═════ AVAILABLE RECORDS ═════

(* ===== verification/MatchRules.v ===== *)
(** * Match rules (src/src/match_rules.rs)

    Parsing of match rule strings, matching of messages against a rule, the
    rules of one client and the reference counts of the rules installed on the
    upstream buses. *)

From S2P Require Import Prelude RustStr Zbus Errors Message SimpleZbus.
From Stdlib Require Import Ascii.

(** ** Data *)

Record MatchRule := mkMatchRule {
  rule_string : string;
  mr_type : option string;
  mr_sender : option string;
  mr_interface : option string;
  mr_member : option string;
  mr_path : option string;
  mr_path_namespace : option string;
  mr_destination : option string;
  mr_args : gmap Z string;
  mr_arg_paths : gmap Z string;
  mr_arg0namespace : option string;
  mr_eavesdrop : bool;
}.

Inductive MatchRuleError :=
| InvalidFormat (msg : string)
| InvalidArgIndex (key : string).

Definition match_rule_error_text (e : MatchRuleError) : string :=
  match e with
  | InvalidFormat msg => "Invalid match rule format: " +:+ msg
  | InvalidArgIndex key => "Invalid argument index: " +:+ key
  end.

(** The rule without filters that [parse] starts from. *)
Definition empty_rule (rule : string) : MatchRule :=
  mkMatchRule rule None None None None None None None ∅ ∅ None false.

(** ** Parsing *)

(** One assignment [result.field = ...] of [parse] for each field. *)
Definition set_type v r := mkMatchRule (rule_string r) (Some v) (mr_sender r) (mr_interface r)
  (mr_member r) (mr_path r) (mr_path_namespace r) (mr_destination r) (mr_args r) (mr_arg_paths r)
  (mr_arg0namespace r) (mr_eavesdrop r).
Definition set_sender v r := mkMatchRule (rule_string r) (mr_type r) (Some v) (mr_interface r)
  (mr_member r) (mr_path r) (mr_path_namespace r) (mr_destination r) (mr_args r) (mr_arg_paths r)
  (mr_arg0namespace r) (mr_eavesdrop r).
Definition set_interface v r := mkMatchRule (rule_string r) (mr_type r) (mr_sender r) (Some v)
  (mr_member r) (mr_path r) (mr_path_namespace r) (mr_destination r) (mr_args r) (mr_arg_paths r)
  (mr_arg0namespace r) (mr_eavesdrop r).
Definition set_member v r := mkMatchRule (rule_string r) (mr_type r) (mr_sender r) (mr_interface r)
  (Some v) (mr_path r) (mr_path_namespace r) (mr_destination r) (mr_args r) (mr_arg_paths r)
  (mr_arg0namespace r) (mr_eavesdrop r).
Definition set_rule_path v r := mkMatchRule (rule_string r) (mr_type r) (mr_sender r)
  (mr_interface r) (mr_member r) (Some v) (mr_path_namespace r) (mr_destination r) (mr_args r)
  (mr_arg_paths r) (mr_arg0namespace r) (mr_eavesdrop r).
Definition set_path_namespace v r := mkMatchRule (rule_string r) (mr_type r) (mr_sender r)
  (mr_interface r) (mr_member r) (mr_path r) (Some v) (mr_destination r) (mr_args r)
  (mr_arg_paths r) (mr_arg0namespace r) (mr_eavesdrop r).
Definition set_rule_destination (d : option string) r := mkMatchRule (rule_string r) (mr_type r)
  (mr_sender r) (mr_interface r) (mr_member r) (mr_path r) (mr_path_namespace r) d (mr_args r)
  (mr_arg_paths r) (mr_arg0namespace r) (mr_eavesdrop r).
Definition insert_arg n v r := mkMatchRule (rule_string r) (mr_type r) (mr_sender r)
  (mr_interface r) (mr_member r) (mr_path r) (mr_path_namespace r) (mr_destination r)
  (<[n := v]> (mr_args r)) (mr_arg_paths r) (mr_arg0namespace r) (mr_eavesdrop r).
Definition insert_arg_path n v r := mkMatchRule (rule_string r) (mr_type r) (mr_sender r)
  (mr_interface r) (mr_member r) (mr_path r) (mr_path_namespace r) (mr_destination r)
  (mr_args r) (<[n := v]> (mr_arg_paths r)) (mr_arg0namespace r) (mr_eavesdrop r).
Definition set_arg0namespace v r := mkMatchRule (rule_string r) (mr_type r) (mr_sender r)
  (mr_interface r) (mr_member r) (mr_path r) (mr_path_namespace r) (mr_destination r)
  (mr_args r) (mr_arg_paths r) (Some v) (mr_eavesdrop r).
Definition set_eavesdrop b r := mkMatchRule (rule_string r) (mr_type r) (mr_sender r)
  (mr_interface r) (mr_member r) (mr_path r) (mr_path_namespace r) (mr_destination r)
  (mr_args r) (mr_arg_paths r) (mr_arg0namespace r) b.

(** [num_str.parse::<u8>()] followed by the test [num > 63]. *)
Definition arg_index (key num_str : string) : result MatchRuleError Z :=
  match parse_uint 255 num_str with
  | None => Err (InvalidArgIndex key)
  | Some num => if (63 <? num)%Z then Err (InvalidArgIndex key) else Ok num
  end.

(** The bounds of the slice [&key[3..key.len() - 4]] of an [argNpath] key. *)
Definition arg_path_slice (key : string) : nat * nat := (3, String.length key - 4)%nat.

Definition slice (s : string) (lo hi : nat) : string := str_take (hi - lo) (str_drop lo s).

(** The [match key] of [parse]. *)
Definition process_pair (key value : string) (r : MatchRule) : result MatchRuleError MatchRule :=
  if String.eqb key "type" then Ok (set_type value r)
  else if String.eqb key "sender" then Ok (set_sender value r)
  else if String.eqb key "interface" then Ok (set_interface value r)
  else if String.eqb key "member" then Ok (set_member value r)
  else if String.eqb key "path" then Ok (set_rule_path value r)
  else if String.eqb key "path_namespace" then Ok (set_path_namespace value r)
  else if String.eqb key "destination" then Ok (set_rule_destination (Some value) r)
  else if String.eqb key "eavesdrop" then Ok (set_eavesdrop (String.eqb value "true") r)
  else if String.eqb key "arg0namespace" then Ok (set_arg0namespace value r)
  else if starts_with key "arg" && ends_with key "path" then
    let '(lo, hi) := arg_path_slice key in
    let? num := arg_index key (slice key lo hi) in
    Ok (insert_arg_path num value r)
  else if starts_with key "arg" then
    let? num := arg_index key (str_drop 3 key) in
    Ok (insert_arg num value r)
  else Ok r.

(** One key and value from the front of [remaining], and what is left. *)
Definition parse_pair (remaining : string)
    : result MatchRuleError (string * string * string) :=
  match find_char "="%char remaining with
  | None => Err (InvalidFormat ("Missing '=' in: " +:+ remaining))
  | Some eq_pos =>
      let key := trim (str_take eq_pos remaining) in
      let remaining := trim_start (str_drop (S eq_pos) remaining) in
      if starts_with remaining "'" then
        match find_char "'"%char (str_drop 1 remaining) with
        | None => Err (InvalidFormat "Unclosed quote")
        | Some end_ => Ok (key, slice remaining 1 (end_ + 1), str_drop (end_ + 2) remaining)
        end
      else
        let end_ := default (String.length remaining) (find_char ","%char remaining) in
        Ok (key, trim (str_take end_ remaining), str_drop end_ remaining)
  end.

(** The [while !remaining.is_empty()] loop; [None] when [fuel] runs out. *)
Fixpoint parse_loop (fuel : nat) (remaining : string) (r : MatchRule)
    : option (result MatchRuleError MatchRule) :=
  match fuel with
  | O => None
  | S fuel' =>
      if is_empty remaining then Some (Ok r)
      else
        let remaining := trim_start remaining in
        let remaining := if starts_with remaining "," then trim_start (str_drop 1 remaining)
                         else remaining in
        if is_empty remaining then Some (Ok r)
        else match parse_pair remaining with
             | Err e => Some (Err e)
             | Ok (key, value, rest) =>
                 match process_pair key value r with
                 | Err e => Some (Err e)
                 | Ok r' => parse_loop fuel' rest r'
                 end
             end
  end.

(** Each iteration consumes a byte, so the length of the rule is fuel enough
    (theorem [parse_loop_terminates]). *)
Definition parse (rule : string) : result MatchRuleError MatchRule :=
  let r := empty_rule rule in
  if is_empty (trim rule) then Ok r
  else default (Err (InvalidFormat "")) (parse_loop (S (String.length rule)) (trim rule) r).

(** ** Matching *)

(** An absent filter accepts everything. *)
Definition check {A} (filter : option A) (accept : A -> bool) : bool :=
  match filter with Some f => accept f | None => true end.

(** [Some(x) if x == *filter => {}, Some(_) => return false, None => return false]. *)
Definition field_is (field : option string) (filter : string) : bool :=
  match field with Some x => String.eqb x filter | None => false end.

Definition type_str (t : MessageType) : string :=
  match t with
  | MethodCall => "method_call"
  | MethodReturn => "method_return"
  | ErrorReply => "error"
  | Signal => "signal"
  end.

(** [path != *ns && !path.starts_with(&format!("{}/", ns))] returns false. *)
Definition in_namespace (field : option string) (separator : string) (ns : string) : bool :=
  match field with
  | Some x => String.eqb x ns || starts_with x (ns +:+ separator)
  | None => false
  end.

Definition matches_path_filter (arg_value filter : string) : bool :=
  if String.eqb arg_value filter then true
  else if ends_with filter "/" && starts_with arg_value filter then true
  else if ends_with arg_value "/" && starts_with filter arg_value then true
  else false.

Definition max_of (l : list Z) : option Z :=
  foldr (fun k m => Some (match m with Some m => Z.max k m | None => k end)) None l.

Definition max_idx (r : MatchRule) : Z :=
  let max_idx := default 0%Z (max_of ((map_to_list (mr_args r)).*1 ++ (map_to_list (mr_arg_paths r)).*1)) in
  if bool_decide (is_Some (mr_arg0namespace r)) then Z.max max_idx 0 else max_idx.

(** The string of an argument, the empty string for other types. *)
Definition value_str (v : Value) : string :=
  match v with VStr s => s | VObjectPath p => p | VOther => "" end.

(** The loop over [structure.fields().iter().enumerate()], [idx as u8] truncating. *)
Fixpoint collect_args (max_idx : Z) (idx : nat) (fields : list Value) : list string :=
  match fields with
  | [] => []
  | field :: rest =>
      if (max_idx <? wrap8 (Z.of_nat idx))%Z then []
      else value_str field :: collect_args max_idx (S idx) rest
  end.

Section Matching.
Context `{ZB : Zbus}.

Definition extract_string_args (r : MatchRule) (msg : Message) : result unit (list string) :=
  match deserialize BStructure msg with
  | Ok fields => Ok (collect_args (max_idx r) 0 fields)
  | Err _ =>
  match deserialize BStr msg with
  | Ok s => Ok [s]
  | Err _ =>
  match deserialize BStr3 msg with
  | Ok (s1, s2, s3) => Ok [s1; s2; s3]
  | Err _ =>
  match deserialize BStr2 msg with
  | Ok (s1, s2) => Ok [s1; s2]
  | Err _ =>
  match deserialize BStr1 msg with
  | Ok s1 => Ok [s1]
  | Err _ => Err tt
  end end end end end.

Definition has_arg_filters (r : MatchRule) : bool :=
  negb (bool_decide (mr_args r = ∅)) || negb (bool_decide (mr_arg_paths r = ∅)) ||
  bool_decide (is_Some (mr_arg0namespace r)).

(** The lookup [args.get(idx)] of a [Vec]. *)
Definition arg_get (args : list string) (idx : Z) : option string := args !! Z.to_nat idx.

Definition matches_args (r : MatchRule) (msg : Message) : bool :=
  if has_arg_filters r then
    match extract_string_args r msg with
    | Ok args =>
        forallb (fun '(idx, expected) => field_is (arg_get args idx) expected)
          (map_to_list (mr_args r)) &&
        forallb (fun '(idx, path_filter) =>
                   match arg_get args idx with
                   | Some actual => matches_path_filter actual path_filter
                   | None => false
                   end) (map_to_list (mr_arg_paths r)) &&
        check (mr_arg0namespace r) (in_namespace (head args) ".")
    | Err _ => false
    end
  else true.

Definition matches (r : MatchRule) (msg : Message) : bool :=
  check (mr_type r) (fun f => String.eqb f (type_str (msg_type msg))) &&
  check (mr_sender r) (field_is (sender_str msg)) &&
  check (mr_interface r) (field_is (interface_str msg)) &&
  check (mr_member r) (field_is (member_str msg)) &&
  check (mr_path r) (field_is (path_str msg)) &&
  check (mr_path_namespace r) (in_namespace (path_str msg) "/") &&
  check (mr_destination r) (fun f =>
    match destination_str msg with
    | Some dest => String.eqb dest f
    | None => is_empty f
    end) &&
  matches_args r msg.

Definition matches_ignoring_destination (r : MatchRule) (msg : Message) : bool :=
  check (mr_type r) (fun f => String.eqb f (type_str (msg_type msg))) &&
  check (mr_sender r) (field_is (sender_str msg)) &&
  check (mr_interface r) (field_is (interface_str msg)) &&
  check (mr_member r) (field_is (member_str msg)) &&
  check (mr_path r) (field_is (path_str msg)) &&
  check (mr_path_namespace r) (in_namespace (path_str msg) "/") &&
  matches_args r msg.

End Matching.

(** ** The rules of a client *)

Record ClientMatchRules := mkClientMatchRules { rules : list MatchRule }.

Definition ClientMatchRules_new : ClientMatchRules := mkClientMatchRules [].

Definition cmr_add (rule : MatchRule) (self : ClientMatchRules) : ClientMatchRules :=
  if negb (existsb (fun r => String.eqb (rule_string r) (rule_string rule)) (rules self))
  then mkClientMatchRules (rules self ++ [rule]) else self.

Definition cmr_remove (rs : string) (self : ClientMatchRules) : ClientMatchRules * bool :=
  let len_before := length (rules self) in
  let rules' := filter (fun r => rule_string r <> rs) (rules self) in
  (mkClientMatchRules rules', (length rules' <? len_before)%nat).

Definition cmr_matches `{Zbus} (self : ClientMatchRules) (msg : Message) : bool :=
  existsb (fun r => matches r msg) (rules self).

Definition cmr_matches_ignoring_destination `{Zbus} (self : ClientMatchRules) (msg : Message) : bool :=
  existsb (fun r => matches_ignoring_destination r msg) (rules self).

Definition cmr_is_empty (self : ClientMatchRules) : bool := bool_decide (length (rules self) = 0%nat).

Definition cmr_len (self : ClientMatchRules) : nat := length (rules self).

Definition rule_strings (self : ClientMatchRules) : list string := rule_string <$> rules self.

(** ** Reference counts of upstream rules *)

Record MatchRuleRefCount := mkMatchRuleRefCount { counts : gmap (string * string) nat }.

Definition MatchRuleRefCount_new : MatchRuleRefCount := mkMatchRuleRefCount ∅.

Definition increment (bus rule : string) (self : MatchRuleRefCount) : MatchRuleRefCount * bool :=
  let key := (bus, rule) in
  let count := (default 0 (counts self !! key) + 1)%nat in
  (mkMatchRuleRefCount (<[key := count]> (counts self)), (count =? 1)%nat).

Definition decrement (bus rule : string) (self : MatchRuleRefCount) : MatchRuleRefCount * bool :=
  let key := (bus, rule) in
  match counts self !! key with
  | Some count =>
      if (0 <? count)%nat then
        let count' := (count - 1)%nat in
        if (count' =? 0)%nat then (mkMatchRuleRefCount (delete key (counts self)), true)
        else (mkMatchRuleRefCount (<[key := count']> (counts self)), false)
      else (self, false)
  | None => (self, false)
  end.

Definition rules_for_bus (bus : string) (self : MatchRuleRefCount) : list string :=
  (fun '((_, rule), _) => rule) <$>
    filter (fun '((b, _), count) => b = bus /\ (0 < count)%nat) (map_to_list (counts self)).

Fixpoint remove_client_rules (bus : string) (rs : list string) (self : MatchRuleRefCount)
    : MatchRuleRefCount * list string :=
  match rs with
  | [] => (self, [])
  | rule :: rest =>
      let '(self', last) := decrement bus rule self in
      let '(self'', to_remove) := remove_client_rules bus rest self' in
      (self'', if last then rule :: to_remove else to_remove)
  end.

═════
═════ AVAILABLE RECORDS ═════

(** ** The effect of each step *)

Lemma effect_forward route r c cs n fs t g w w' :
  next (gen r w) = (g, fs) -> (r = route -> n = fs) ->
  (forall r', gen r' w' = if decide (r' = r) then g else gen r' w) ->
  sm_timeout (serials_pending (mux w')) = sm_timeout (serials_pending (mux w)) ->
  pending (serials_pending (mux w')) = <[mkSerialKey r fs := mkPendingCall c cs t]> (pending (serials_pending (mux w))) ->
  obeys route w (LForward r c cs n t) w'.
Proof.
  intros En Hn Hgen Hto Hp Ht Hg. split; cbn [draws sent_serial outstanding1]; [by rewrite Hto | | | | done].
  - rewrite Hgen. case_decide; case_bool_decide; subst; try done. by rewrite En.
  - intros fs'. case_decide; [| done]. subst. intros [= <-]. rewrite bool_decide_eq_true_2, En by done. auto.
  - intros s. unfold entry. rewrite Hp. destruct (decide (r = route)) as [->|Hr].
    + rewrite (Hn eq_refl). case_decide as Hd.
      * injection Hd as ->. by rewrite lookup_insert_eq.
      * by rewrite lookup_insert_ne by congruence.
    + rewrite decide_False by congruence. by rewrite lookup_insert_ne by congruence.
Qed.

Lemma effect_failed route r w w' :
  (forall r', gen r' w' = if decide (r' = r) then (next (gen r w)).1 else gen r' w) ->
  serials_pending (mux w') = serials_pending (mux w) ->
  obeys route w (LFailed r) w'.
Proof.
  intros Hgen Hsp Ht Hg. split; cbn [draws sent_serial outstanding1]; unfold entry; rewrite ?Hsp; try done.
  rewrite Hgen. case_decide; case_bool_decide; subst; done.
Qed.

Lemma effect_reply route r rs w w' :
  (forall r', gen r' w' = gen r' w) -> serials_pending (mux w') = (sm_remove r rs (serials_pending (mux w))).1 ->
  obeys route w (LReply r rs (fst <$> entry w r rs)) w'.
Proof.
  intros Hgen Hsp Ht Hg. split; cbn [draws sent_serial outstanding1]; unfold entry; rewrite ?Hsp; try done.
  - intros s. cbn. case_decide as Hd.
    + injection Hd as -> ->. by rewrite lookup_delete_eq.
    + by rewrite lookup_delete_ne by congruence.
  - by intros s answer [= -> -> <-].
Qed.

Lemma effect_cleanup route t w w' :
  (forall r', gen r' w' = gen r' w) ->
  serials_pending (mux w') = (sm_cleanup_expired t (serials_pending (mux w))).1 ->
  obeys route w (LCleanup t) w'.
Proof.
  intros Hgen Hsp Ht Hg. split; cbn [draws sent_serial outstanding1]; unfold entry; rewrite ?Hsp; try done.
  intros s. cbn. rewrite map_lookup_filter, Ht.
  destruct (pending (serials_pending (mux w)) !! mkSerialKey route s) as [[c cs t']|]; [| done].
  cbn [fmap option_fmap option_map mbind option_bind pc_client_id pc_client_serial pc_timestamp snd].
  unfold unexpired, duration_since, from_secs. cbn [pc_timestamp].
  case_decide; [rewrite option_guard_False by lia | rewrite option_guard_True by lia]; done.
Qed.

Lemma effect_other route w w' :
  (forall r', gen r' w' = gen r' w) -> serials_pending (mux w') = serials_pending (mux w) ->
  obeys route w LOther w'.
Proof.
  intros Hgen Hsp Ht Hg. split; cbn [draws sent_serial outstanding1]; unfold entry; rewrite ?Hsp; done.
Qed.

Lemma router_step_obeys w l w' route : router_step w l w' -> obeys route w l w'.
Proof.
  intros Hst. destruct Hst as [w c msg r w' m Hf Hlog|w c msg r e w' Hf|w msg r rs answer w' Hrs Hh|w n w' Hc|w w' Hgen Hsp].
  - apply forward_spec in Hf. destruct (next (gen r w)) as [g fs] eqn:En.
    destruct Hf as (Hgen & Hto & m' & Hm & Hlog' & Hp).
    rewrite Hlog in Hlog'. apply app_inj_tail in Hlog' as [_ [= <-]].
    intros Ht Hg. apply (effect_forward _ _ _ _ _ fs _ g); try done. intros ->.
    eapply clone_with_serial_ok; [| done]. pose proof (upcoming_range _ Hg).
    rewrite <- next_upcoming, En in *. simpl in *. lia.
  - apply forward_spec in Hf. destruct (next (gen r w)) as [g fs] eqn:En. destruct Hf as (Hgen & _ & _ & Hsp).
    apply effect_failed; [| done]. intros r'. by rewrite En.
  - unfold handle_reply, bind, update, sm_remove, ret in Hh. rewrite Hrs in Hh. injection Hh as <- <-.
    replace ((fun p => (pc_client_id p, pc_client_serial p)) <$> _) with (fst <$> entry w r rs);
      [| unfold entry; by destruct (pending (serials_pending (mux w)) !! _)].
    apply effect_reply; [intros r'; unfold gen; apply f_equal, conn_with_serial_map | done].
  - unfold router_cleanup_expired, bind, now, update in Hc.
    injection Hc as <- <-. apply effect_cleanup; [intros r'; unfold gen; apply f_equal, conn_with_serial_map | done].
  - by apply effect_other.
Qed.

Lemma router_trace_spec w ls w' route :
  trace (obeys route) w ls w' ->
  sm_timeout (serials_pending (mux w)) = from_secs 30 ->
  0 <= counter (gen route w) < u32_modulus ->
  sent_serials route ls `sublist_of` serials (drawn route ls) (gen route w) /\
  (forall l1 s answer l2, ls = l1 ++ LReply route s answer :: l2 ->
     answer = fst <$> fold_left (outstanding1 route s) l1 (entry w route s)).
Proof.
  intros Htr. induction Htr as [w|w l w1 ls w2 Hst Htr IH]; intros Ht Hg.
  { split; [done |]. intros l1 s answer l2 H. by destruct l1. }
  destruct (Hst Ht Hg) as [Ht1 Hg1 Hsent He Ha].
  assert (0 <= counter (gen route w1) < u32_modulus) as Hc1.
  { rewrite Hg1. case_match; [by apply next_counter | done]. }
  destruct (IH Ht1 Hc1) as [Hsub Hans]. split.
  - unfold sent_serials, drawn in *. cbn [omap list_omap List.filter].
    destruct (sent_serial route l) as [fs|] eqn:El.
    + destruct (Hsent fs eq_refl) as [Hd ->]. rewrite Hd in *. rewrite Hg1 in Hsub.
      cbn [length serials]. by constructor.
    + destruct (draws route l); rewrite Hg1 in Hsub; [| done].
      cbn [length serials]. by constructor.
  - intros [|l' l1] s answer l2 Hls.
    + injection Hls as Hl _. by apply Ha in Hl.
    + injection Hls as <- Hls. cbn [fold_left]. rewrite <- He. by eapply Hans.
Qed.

═════

▶ DIRECTIONS
From the data above, return every line from the line that has "(* ===== verification/MatchRules.v ===== *)" up to and including the line that has "(Some v) (mr_path r)", exactly.

▶ REPLY
(* ===== verification/MatchRules.v ===== *)
(** * Match rules (src/src/match_rules.rs)

    Parsing of match rule strings, matching of messages against a rule, the
    rules of one client and the reference counts of the rules installed on the
    upstream buses. *)

From S2P Require Import Prelude RustStr Zbus Errors Message SimpleZbus.
From Stdlib Require Import Ascii.

(** ** Data *)

Record MatchRule := mkMatchRule {
  rule_string : string;
  mr_type : option string;
  mr_sender : option string;
  mr_interface : option string;
  mr_member : option string;
  mr_path : option string;
  mr_path_namespace : option string;
  mr_destination : option string;
  mr_args : gmap Z string;
  mr_arg_paths : gmap Z string;
  mr_arg0namespace : option string;
  mr_eavesdrop : bool;
}.

Inductive MatchRuleError :=
| InvalidFormat (msg : string)
| InvalidArgIndex (key : string).

Definition match_rule_error_text (e : MatchRuleError) : string :=
  match e with
  | InvalidFormat msg => "Invalid match rule format: " +:+ msg
  | InvalidArgIndex key => "Invalid argument index: " +:+ key
  end.

(** The rule without filters that [parse] starts from. *)
Definition empty_rule (rule : string) : MatchRule :=
  mkMatchRule rule None None None None None None None ∅ ∅ None false.

(** ** Parsing *)

(** One assignment [result.field = ...] of [parse] for each field. *)
Definition set_type v r := mkMatchRule (rule_string r) (Some v) (mr_sender r) (mr_interface r)
  (mr_member r) (mr_path r) (mr_path_namespace r) (mr_destination r) (mr_args r) (mr_arg_paths r)
  (mr_arg0namespace r) (mr_eavesdrop r).
Definition set_sender v r := mkMatchRule (rule_string r) (mr_type r) (Some v) (mr_interface r)
  (mr_member r) (mr_path r) (mr_path_namespace r) (mr_destination r) (mr_args r) (mr_arg_paths r)
  (mr_arg0namespace r) (mr_eavesdrop r).
Definition set_interface v r := mkMatchRule (rule_string r) (mr_type r) (mr_sender r) (Some v)
  (mr_member r) (mr_path r) (mr_path_namespace r) (mr_destination r) (mr_args r) (mr_arg_paths r)
  (mr_arg0namespace r) (mr_eavesdrop r).
Definition set_member v r := mkMatchRule (rule_string r) (mr_type r) (mr_sender r) (mr_interface r)
  (Some v) (mr_path r) (mr_path_namespace r) (mr_destination r) (mr_args r) (mr_arg_paths r)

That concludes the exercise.